William Wordsworth, Sonnet 18 (from Poems, in Two Volumes [London: 1807])
The world is too much with us; late and soon,
Getting and spending, we lay waste our powers:
Little we see in Nature that is ours;
We have given our hearts away, a sordid boon!
This Sea that bares her bosom to the moon;
The winds that will be howling at all hours,
And are up-gathered now like sleeping flowers;
For this, for everything, we are out of tune,
It moves us not.--Great God! I'd rather be
A Pagan suckled in a creed outworn;
So might I, standing on this pleasant lea,
Have glimpses that would make me less forlorn;
Have sight of Proteus rising from the sea;
Or hear old Triton blow his wreathed horn.

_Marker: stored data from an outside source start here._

(* ===== verification/Iec61850Client.v ===== *)
(** * The IEC 61850 client: reading values and controlling objects

    [iec61850Client] of [core/iec61850/lec61850Client.cc]: the reading pass
    over the references of an ICD file ([readAllValues]), the walk over a
    structured value ([parseStructure]) and the control commands
    ([controlObjects]).  libiec61850 is the classes [MmsApi] (what the
    accessors give of a received value) and [IedApi] (the services of a
    connection); a value received by [IedConnection_readObject] belongs to
    the caller, so the model counts the values not yet deleted.  The Redis
    client is any [KvClient].  The life of the objects and of the reading
    threads is in [Iec61850Manager]. *)

From Stdlib Require Import ZArith String Ascii SpecFloat Lia.
From stdpp Require Import base tactics option list numbers strings gmap.
From S2P Require Import Prelude Text Store Redis IcdParser.

(** ** libiec61850 *)

Inductive MmsType : Type :=
| MMS_ARRAY | MMS_STRUCTURE | MMS_BOOLEAN | MMS_BIT_STRING | MMS_INTEGER | MMS_UNSIGNED
| MMS_FLOAT | MMS_OCTET_STRING | MMS_VISIBLE_STRING | MMS_GENERALIZED_TIME | MMS_BINARY_TIME
| MMS_BCD | MMS_OBJ_ID | MMS_STRING | MMS_UTC_TIME | MMS_DATA_ACCESS_ERROR.

#[export] Instance MmsType_eq_dec : EqDecision MmsType.
Proof. solve_decision. Defined.

Class MmsApi : Type := {
  MmsValue : Type;
  MmsVariableSpecification : Type;
  MmsValue_getType : MmsValue → MmsType;
  MmsValue_getBoolean : MmsValue → bool;
  MmsValue_toInt64 : MmsValue → Z;
  MmsValue_toDouble : MmsValue → spec_float;
  MmsValue_toString : MmsValue → option string;          (* [None] is NULL *)
  MmsValue_getBitStringSize : MmsValue → Z;
  MmsValue_getBitStringBit : MmsValue → Z → bool;
  MmsValue_getUtcTimeInMs : MmsValue → Z;                (* uint64_t *)
  MmsValue_getArraySize : MmsValue → Z;
  MmsValue_getElement : MmsValue → Z → option MmsValue;
  MmsValue_getSubElement : MmsValue → MmsVariableSpecification → string → option MmsValue
}.

(** What the header documents: C strings end at their NUL, [int64_t] results. *)
Class MmsApiOk `{MmsApi} : Prop := {
  toString_no_nul v s : MmsValue_toString v = Some s → no_nul s = true;
  toInt64_range v : in_s 64 (MmsValue_toInt64 v)
}.

(** The services of a connection, on the state of the network.  [IED_ERROR_OK]
    is [true]. *)
Class IedApi `{MmsApi} : Type := {
  ied_net : Type;
  (** From "is the connection connected": the error, and is it connected now. *)
  ied_connect : bool → string → Z → ied_net → bool * bool * ied_net;
  ied_readObject : bool → string → string → ied_net → option MmsValue * bool * ied_net;
  (** [None]: no control object; else its [ctlVal] type. *)
  ied_createControl : string → ied_net → option MmsType * ied_net;
  (** The operated value: [None] is NULL. *)
  ied_operate : string → option (bool + Z) → ied_net → bool * ied_net
}.

(** Documented: the connect service is not executed when the client is already
    connected; a read that fails returns NULL. *)
Class IedApiOk `{IedApi} : Prop := {
  connect_connected ip port w : ∃ w', ied_connect true ip port w = (false, true, w');
  connect_ok ip port w w' c : ied_connect false ip port w = (true, c, w') → c = true;
  connect_failed ip port w w' c : ied_connect false ip port w = (false, c, w') → c = false;
  read_failed c p f w w' v : ied_readObject c p f w = (v, false, w') → v = None
}.

(** ** The reading state *)

(** A line of the log of a structure walk: a component and its type, or an error. *)
Inductive log_entry : Type :=
| LogPart (subPath : string) (subType : MmsType)
| LogNoPart (nodePath : string) (i : Z)
| LogInvalid (nodePath : string)
| LogDepth (nodePath : string).

Section Reader.
Context `{IedApi} {K : Type} `{KvStore K} `{FloatText}.

Record rd := {
  rd_kv : K;
  rd_net : ied_net;
  rd_values : Z;              (* received values not yet deleted *)
  rd_part_freed : bool;       (* a component of the value at hand was deleted *)
  rd_log : list log_entry
}.

Definition set_kv (k : K) (s : rd) : rd :=
  {| rd_kv := k; rd_net := rd_net s; rd_values := rd_values s;
     rd_part_freed := rd_part_freed s; rd_log := rd_log s |}.
Definition set_ied (w : ied_net) (n : Z) (s : rd) : rd :=
  {| rd_kv := rd_kv s; rd_net := w; rd_values := n;
     rd_part_freed := rd_part_freed s; rd_log := rd_log s |}.
Definition set_part_freed (s : rd) : rd :=
  {| rd_kv := rd_kv s; rd_net := rd_net s; rd_values := rd_values s;
     rd_part_freed := true; rd_log := rd_log s |}.
Definition log_line (e : log_entry) (s : rd) : rd :=
  {| rd_kv := rd_kv s; rd_net := rd_net s; rd_values := rd_values s;
     rd_part_freed := rd_part_freed s; rd_log := rd_log s ++ [e] |}.

(** A call on the Redis client; nobody looks at its result. *)
Definition on_kv {A} (m : prog K A) : prog rd unit := λ s,
  match m (rd_kv s) with
  | (Done _, k) => (Done tt, set_kv k s)
  | (Threw e, k) => (Threw e, set_kv k s)
  | (Undef w, k) => (Undef w, set_kv k s)
  end.

(** [MmsValue_delete] of a received value deletes its components too. *)
Definition delete_value : prog rd unit := λ s,
  if rd_part_freed s then (Undef "component deleted twice", s)
  else (Done tt, set_ied (rd_net s) (rd_values s - 1) s).

(** ** Values as Redis keys *)

(** The loop over the bits of a bit string. *)
Definition bit_string (v : MmsValue) : string :=
  foldr (λ i s, String (if MmsValue_getBitStringBit v (Z.of_nat i) then "1" else "0")%char s)
    EmptyString (seq 0 (Z.to_nat (MmsValue_getBitStringSize v))).

(** The text of a string value: null becomes empty. *)
Definition string_of (v : MmsValue) : string := default ""%string (MmsValue_toString v).

(** The switch on the type of a value, structures apart: the write to Redis.
    [utc] is the value whose time is read. *)
Definition store_scalar (key : string) (v utc : MmsValue) : prog K bool :=
  match MmsValue_getType v with
  | MMS_BOOLEAN => storeBool key (MmsValue_getBoolean v)
  | MMS_INTEGER => storeLInt key (MmsValue_toInt64 v)
  | MMS_UNSIGNED => storeULInt key (wrap_u 64 (MmsValue_toInt64 v))
  | MMS_FLOAT => storeLReal key (MmsValue_toDouble v)
  | MMS_STRING | MMS_VISIBLE_STRING => storeString key (string_of v)
  | MMS_BIT_STRING => storeString key (bit_string v)
  | MMS_UTC_TIME => storeLInt key (wrap_s 64 (MmsValue_getUtcTimeInMs utc))
  | _ => mret true
  end.

(** ** Structured values *)

(** [parseStructure]; the recursion is cut by the code at level 11, so that
    twelve calls are enough. *)
Fixpoint parseStructure (fuel : nat) (value : option MmsValue) (nodePath : string)
    (varSpec : option MmsVariableSpecification) (indentLevel : Z) (targetPath : string)
    : prog rd unit :=
  match fuel with
  | O => undefS "out of fuel"
  | S fuel' =>
      match value with
      | None => modifyS (log_line (LogInvalid nodePath))
      | Some v =>
          if negb (bool_decide (MmsValue_getType v = MMS_STRUCTURE)) then
            modifyS (log_line (LogInvalid nodePath))
          else if (10 <? indentLevel)%Z then modifyS (log_line (LogDepth nodePath))
          else
            match String.eqb targetPath "", varSpec with
            | false, Some spec =>
                match MmsValue_getSubElement v spec targetPath with
                | Some subValue =>
                    let subPath := nodePath +:+ "." +:+ targetPath in
                    (if bool_decide (MmsValue_getType subValue = MMS_STRUCTURE) then
                       parseStructure fuel' (Some subValue) subPath None (indentLevel + 1) ""
                     else on_kv (store_scalar subPath subValue v));;
                    modifyS set_part_freed
                | None => modifyS (log_line (LogInvalid nodePath))
                end
            | _, _ =>
                iterS (seq 0 (Z.to_nat (MmsValue_getArraySize v))) (λ i,
                  match MmsValue_getElement v (Z.of_nat i) with
                  | None => modifyS (log_line (LogNoPart nodePath (Z.of_nat i)))
                  | Some subValue =>
                      let subPath := nodePath +:+ "[" +:+ dec (Z.of_nat i) +:+ "]" in
                      modifyS (log_line (LogPart subPath (MmsValue_getType subValue)));;
                      if bool_decide (MmsValue_getType subValue = MMS_STRUCTURE) then
                        parseStructure fuel' (Some subValue) subPath None (indentLevel + 1) ""
                      else mret tt
                  end)
            end
      end
  end.

(** ** The reading pass *)

(** [s.find(pat) != npos]. *)
Definition contains (pat s : string) : bool :=
  match String.index 0 pat s with Some _ => true | None => false end.

(** The filter at the head of the loop. *)
Definition skipped (node : DataNode) : bool :=
  negb (contains "/SPTR01." (path node)) || String.eqb (fc node) "CO"
  || (negb (String.eqb (fc node) "ST") && negb (String.eqb (fc node) "CF")).

(** [IedConnection_readObject] on a connection of the given state. *)
Definition readObject (connected : bool) (node : DataNode) : prog rd (option MmsValue * bool) := λ s,
  let '(v, ok, w) := ied_readObject connected (path node) (fc node) (rd_net s) in
  (Done (v, ok), set_ied w (rd_values s + if v then 1 else 0) s).

(** A received value: the second test of the path would leave it undeleted. *)
Definition process_value (node : DataNode) (v : MmsValue) : prog rd unit :=
  if negb (contains "/SPTR01." (path node)) then mret tt
  else
    (if bool_decide (MmsValue_getType v = MMS_STRUCTURE) then
       parseStructure 12 (Some v) (path node) None 0 ""
     else on_kv (store_scalar (path node) v v));;
    delete_value.

(** A failed read: the log line needs a string. *)
Definition report_failure (v : option MmsValue) : prog rd unit :=
  match v with
  | None => mret tt
  | Some x =>
      match MmsValue_toString x with
      | None => undefS "string built from null"
      | Some _ => mret tt
      end;;
      delete_value
  end.

(** One iteration of the loop over the nodes. *)
Definition read_node (connected : bool) (node : DataNode) : prog rd unit :=
  if skipped node then mret tt
  else
    r ← readObject connected node;
    match r with
    | (Some v, true) => process_value node v
    | (v, _) => report_failure v
    end.

Definition read_pass (connected : bool) (nodes : list DataNode) : prog rd unit :=
  iterS nodes (read_node connected).

(** The first [fuel] iterations of [while (running_)]; [true]: the loop has
    ended.  No function of the class clears [running_]. *)
Fixpoint read_loop (fuel : nat) (connected running_ : bool) (nodes : list DataNode) : prog rd bool :=
  match fuel with
  | O => mret false
  | S fuel' =>
      if running_ then read_pass connected nodes;; read_loop fuel' connected running_ nodes
      else mret true
  end.
End Reader.

#[global] Arguments rd {_ _} K.

Section ReadAll.
Context `{IedApi} {K : Type} `{KvClient K} `{FloatText}.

Scholars often point to the nearly identical line Spenser's "Colin Clout's Come Home Again": "Is Triton blowing loud his wreathed horne" (l. 245). See, for instance, A. A. Prins, "Unconscious 'Borrowing' and the Problem of Inspiration," English Studies 1-6 (1957) 64. W.J.B. Owen, in the Spenser Encyclopedia, suggests that the line is a tacit allusion, or a quotation Wordsworth intended to be noticed by those familiar with Spenser's work. Wordsworth's sonnet, however, is far more about "hearing" the voice of the pagan sense of divinity than Spenser's allegorical shepherd's lament for the imprisoned Walter Raleigh's angry queen Cynthia (Elizabeth I). The editors of The Yale Edition of the Shorter Poems of Edmund Spenser spot the Ovidian allusion immediately (New Haven: Yale UP, 1989) n. 245, (635). In effect, Wordsworth is leaping over Spenser's use of Triton's horn to Ovid's in an attempt to reinvigorate English poetics with the spirit of Ovid's imagination.
In turn, Wordsworth's appeal to the authority of the ancient pagans might also have influenced the composition of John Keats' "On First Looking into Chapman's Homer," a work that describes another Romantic poet enthralled by the classical work's strange energy.